When he was at his lowest, and wondering why he was failing at all attempts to pull his career and life together his father said to him: if you always do what you've always done then you will always get what you've always gotten. Such wise words. He had spent so much of his professional life having everything done for him and not having to make decisions for himself that he was immobile in its pattern, and especially trapped after his career was cut short.
There is so much truth to that quote, so much experience, and yet is so bloody simple! If you're not achieving what you want, the most obvious of solutions is to try things a different way, but obvious isn't always what we try first, is it?
If your current exercise plan is not giving you the results you expect, you probably need to try something different, or put in more effort, but how many of us keep at it in the hope that something will change itself? If your diet is failing and you haven't consciously changed the kinds of foods you are eating, or the size of the portions, why do expect to suddenly drop 10 lbs? We lie to ourselves in so many subtle ways, mostly by 'just not thinking'.

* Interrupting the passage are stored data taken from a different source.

(** * pkg/server/client.go: the client side of the per-stage server

    [Connect] finds the server registered for a (config path, stage) pair,
    starts one when none is registered, attaches to its [/stream] endpoint
    and hands every decoded event to the caller's [OnEvent].

    The function talks to its environment all the time (state files, a child
    process, a timer, HTTP, a line scanner, the callback) and may loop or
    recurse without bound, so it is embedded as an interaction tree: every
    call that leaves the function is an event of [connectE], answered by the
    environment.  Properties are stated on the traces of that tree. *)

From Stdlib Require Import List String Ascii Strings.Byte ZArith Lia Bool.
From Stdlib Require Import Morphisms Setoid.
From ITree Require Import ITree ITreeFacts Interp.Traces Interp.RecursionFacts.
From Paco Require Import paco.
Import ListNotations.
Import ITreeNotations.
Local Open Scope itree_scope.
Local Open Scope string_scope.
Local Open Scope list_scope.

Set Implicit Arguments.

(** ** Data *)

(** Go's [error] values that the function can hand back.  A nil error is
    [None : option error]. *)
Inductive error : Type :=
| bufio_ErrTooLong                      (* bufio.Scanner: token too long *)
| context_Canceled                      (* ctx.Err() once ctx is cancelled *)
| exec_ExitError (code : Z)             (* cmd.Wait(): non-zero exit status *)
| errors_New (msg : string).            (* any other failure *)

(** [context.Context]: the cancellation token. *)
Inductive context_Context : Type :=
| context_WithCancel (id : nat).

(** [ConnectInput].  The [OnEvent] field is a callback; calling it is the
    event [input_OnEvent] below. *)
Record ConnectInput : Type := {
  CfgPath : string;
  Stage : string
}.

(** [*os.File] values the child inherits. *)
Inductive os_File : Type := os_Stdout | os_Stderr.

(** The fields of [exec.Cmd] that [Connect] sets. *)
Record exec_Cmd : Type := {
  Path : string;
  Args : list string;
  Env : list string;
  Stdout : option os_File;
  Stderr : option os_File
}.

(** [exec.Command(name)] *)
Definition exec_Command (name : string) : exec_Cmd :=
  {| Path := name; Args := [name]; Env := []; Stdout := None; Stderr := None |}.

(** [resp.Body] of an [*http.Response]: the open connection. *)
Inductive io_ReadCloser : Type :=
| http_body (conn : nat).

Record http_Response : Type := {
  Body : io_ReadCloser
}.

(** [contextreader.New(ctx, r)]: a reader bound to a token. *)
Record contextreader_Reader : Type := contextreader_New {
  rd_ctx : context_Context;
  rd_src : io_ReadCloser
}.

(** [bufio.Scanner]: the reader it scans and its buffer configuration. *)
Record bufio_Scanner : Type := {
  sc_r : contextreader_Reader;
  sc_bufcap : Z;
  sc_maxTokenSize : Z
}.

Definition bufio_MaxScanTokenSize : Z := 64 * 1024.

(** [bufio.NewScanner(r)] *)
Definition bufio_NewScanner (r : contextreader_Reader) : bufio_Scanner :=
  {| sc_r := r; sc_bufcap := 0; sc_maxTokenSize := bufio_MaxScanTokenSize |}.

(** [scanner.Buffer(make([]byte, n), max)] *)
Definition Scanner_Buffer (s : bufio_Scanner) (n max : Z) : bufio_Scanner :=
  {| sc_r := sc_r s; sc_bufcap := n; sc_maxTokenSize := max |}.

(** What the [select] of lines 54-59 receives: the result of [cmd.Wait()]
    sent on [cmdExited] by the goroutine of lines 43-45, or the tick of
    [time.After]. *)
Inductive select_recv : Type :=
| recv_cmdExited (err : option error)
| recv_After.

(** [time.Duration] in nanoseconds *)
Definition time_Millisecond : Z := 1000000.

(** ** The line scanner

    [bufio.Scanner] is part of Go's standard library.  With the default split
    function [ScanLines], which is the one in use here, [Scan] hands out the
    input line by line: a line ends at a newline, a carriage return before
    the newline is dropped, and what is left when the reader ends is a last
    line.  A line has to fit the buffer, which grows up to the larger of the
    size given to [Buffer] and the capacity of the slice given to it; when
    the buffer is full and no line ends in it, [Scan] gives up with
    [ErrTooLong].  When the reader ends, whether at [io.EOF] or with an
    error, [Scan] hands out what is buffered and then stops; [Err] is nil
    after [io.EOF] and the error otherwise.

    The state below is what is left of the input; how it arrives in pieces
    is left out, it does not change the lines.  There is one place where it
    matters: a last line without a newline that is exactly as long as the
    buffer may get.  [Scan] hands it out when the reader reports its end
    together with the last bytes, and gives up with [ErrTooLong] when the
    reader reports its end in a read of its own; the state below has the
    second.  The facts below stay clear of that length: a line that fits is
    shorter, a line that is too long is longer. *)

(** How the reader ends: with [io.EOF], or with another error. *)
Inductive stream_end : Type :=
| io_EOF
| io_err (e : error).

(** What a reader delivers until it ends. *)
Record stream : Type := {
  st_data : list byte;
  st_end : stream_end
}.

Record scan_state : Type := {
  ss_rest : list byte;                    (* input not handed out yet *)
  ss_end : stream_end;
  ss_token : list byte;                   (* what [Bytes] returns *)
  ss_stop : option (option error)         (* [Some err] once [Scan] said no *)
}.

Definition scan_init (s : stream) : scan_state :=
  {| ss_rest := st_data s; ss_end := st_end s; ss_token := []; ss_stop := None |}.

Definition scan_token (s : scan_state) (tok rest : list byte) : scan_state :=
  {| ss_rest := rest; ss_end := ss_end s; ss_token := tok; ss_stop := None |}.

Definition scan_stop (s : scan_state) (err : option error) : scan_state :=
  {| ss_rest := ss_rest s; ss_end := ss_end s; ss_token := [];
     ss_stop := Some err |}.

(** The first line of [data] and what comes after its newline. *)
Fixpoint split_line (data : list byte) : option (list byte * list byte) :=
  match data with
  | [] => None
  | b :: data' =>
    if Byte.eqb b x0a then Some ([], data')
    else match split_line data' with
         | Some (line, rest) => Some (b :: line, rest)
         | None => None
         end
  end.

(** [dropCR] *)
Definition dropCR (data : list byte) : list byte :=
  match rev data with
  | b :: r => if Byte.eqb b x0d then rev r else data
  | [] => data
  end.

(** The size a line with its newline may not exceed. *)
Definition scan_limit (sc : bufio_Scanner) : Z :=
  Z.max (sc_maxTokenSize sc) (sc_bufcap sc).

Definition end_error (e : stream_end) : option error :=
  match e with
  | io_EOF => None
  | io_err err => Some err
  end.

(** [scanner.Scan()] *)
Definition bufio_Scan (sc : bufio_Scanner) (s : scan_state) : bool * scan_state :=
  match ss_stop s with
  | Some _ => (false, s)
  | None =>
    match split_line (ss_rest s) with
    | Some (line, rest) =>
      if (Z.of_nat (List.length line) <? scan_limit sc)%Z
      then (true, scan_token s (dropCR line) rest)
      else (false, scan_stop s (Some bufio_ErrTooLong))
    | None =>
      if (scan_limit sc <=? Z.of_nat (List.length (ss_rest s)))%Z
      then (false, scan_stop s (Some bufio_ErrTooLong))
      else
        match ss_rest s with
        | [] => (false, scan_stop s (end_error (ss_end s)))
        | _ :: _ => (true, scan_token s (dropCR (ss_rest s)) [])
        end
    end
  end.

(** [scanner.Bytes()] *)
Definition bufio_Bytes (s : scan_state) : list byte := ss_token s.

(** [scanner.Err()] *)
Definition bufio_Err (s : scan_state) : option error :=
  match ss_stop s with
  | Some err => err
  | None => None
  end.

(** Lines, each followed by its newline. *)
Definition join_lines (lines : list (list byte)) : list byte :=
  flat_map (fun line => line ++ [x0a]) lines.

(** ** Values that [Connect] builds *)

(** Lines 34-38: the command that starts the server. *)
Definition serverCmd (input : ConnectInput) (currentExecutable : string)
           (environ : list string) : exec_Cmd :=
  let cmd := exec_Command currentExecutable in
  {| Path := Path cmd;
     Args := Args cmd ++ [("--stage=" ++ Stage input)%string; "server"];
     Env := environ;
     Stdout := Some os_Stdout;
     Stderr := Some os_Stderr |}.

(** Line 67: where the events are streamed. *)
Definition streamURL (addr : string) : string :=
  ("http://" ++ addr ++ "/stream")%string.

(** Lines 73-75: the scanner on the body of the response, bound to the
    token. *)
Definition streamScanner (ctx : context_Context) (resp : http_Response)
  : bufio_Scanner :=
  Scanner_Buffer (bufio_NewScanner (contextreader_New ctx (Body resp)))
                 4096 (1024 * 1024 * 100).

(** ** Concrete data

    Inputs on which the definitions are evaluated further down. *)

Definition bytes (s : string) : list byte := list_byte_of_string s.

Definition small_scanner : bufio_Scanner :=
  Scanner_Buffer
    (bufio_NewScanner (contextreader_New (context_WithCancel 0) (http_body 0)))
    4 8.

(** A stand-in for [json.Unmarshal] into [Event]: a line decodes when it is
    enclosed in braces, and the event is then the text of the line. *)
Definition braces_Unmarshal (data : list byte) (v : list byte)
  : list byte * option error :=
  match data, rev data with
  | b :: _, e :: _ =>
    if Byte.eqb b x7b && Byte.eqb e x7d then (data, None)
    else (v, Some (errors_New "invalid character"))
  | _, _ => (v, Some (errors_New "unexpected end of JSON input"))
  end.

Definition demo_ctx : context_Context := context_WithCancel 1.

Definition demo_input : ConnectInput :=
  {| CfgPath := "/app/sst.config.ts"; Stage := "dev" |}.

Definition demo_addr : string := "127.0.0.1:13557".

I've been there, and I know how hard it is to change the way you think. When I lost over 40lbs after college (over about four years), I made a huge effort to change my outlook and push myself out of old habits and it worked, mostly, but it wasn't without effort, setbacks and emotional difficulty.
Now, nearly 10 years after I did things the first time round, I find myself heavier and more unfit than I want to be and slipping back into old patterns of emotional eating and letting my inner introvert have her way more than is healthy. I hope this blog will be a reminder of how far I came, what works and what doesn't for me and why it's so important to try different things if what I'm doing isn't working, in whatever aspect of life.